I had hard work to persuade her to be quiet, and though after a time she refrained from talking in obedience to my repeated injunctions, I could see her thoughts were dwelling on the communication I had made to her. Only good results, however, followed from the excitement of that evening. There was a tinge of pink on Rose’s delicate cheek the next day; her countenance was brighter, and her manner more animated than we had seen it for some time. Mr Aslatt was delighted at the change, and encouraged by it, he began to talk to Rose of the plans he had formed for taking her to Italy as soon as she felt strong enough to travel. He was overjoyed to find that she made no objection to his proposal, but even entered cheerfully into his plans, and declared that she should be quite ready to start in the course of a few weeks. And so it proved, for she gained strength with a rapidity which shewed the truth of the doctor’s words, that she only needed to be roused in order to get well.

We started for the continent at the end of October. It was thought that residence abroad during the winter months would promote Rose’s restoration to health, and afford that diversion of mind which was so desirable after the trying experience she had passed through.
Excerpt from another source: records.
Lemma decimal_value_from_acc (d : Decimal.uint) (acc : positive) :
  decimal_value_from (Npos acc) (NilEmpty.string_of_uint d) =
  Some (Npos (Pos.of_uint_acc d acc)).
Proof.
  revert acc.
  induction d as [|d IH|d IH|d IH|d IH|d IH|d IH|d IH|d IH|d IH|d IH];
    intros acc; [reflexivity|..];
    cbn [NilEmpty.string_of_uint decimal_value_from Pos.of_uint_acc];
    (replace (digit_value _) with (Some 0%N) by reflexivity) ||
    (replace (digit_value _) with (Some 1%N) by reflexivity) ||
    (replace (digit_value _) with (Some 2%N) by reflexivity) ||
    (replace (digit_value _) with (Some 3%N) by reflexivity) ||
    (replace (digit_value _) with (Some 4%N) by reflexivity) ||
    (replace (digit_value _) with (Some 5%N) by reflexivity) ||
    (replace (digit_value _) with (Some 6%N) by reflexivity) ||
    (replace (digit_value _) with (Some 7%N) by reflexivity) ||
    (replace (digit_value _) with (Some 8%N) by reflexivity) ||
    (replace (digit_value _) with (Some 9%N) by reflexivity);
    rewrite <- IH; f_equal; lia.
Qed.

Lemma decimal_value_from_zero (d : Decimal.uint) :
  decimal_value_from 0 (NilEmpty.string_of_uint d) = Some (Pos.of_uint d).
Proof.
  induction d as [|d IH|d IH|d IH|d IH|d IH|d IH|d IH|d IH|d IH|d IH];
    [reflexivity | exact IH | ..];
    cbn [NilEmpty.string_of_uint decimal_value_from Pos.of_uint];
    (replace (digit_value _) with (Some 1%N) by reflexivity) ||
    (replace (digit_value _) with (Some 2%N) by reflexivity) ||
    (replace (digit_value _) with (Some 3%N) by reflexivity) ||
    (replace (digit_value _) with (Some 4%N) by reflexivity) ||
    (replace (digit_value _) with (Some 5%N) by reflexivity) ||
    (replace (digit_value _) with (Some 6%N) by reflexivity) ||
    (replace (digit_value _) with (Some 7%N) by reflexivity) ||
    (replace (digit_value _) with (Some 8%N) by reflexivity) ||
    (replace (digit_value _) with (Some 9%N) by reflexivity);
    apply decimal_value_from_acc.
Qed.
The result was most satisfactory. There was no return of the apathetic melancholy which had been so distressing to witness; and her enjoyment of the various entertainments her kind friend provided for her was unassumed. I began to hope that, after all, her attachment to Mr Hammond had not been very deep, but merely a romantic fancy, kindled by the thought of his misfortunes, and fanned into a flame by the breath of opposition. A thousand little incidents strengthened this conviction of mine. Every day it became evident that Rose was learning to appreciate her guardian’s character more highly than she had done before. She took a growing delight in his society, and indeed never seemed quite at ease if he were absent.

When in the spring we returned to England, Rose’s health and spirits had so completely returned, that she appeared little different from the radiant girl whose loveliness had charmed me when I first looked at her, save that her manner was gentler, being marked by a winning humility and patience which her former bearing had lacked.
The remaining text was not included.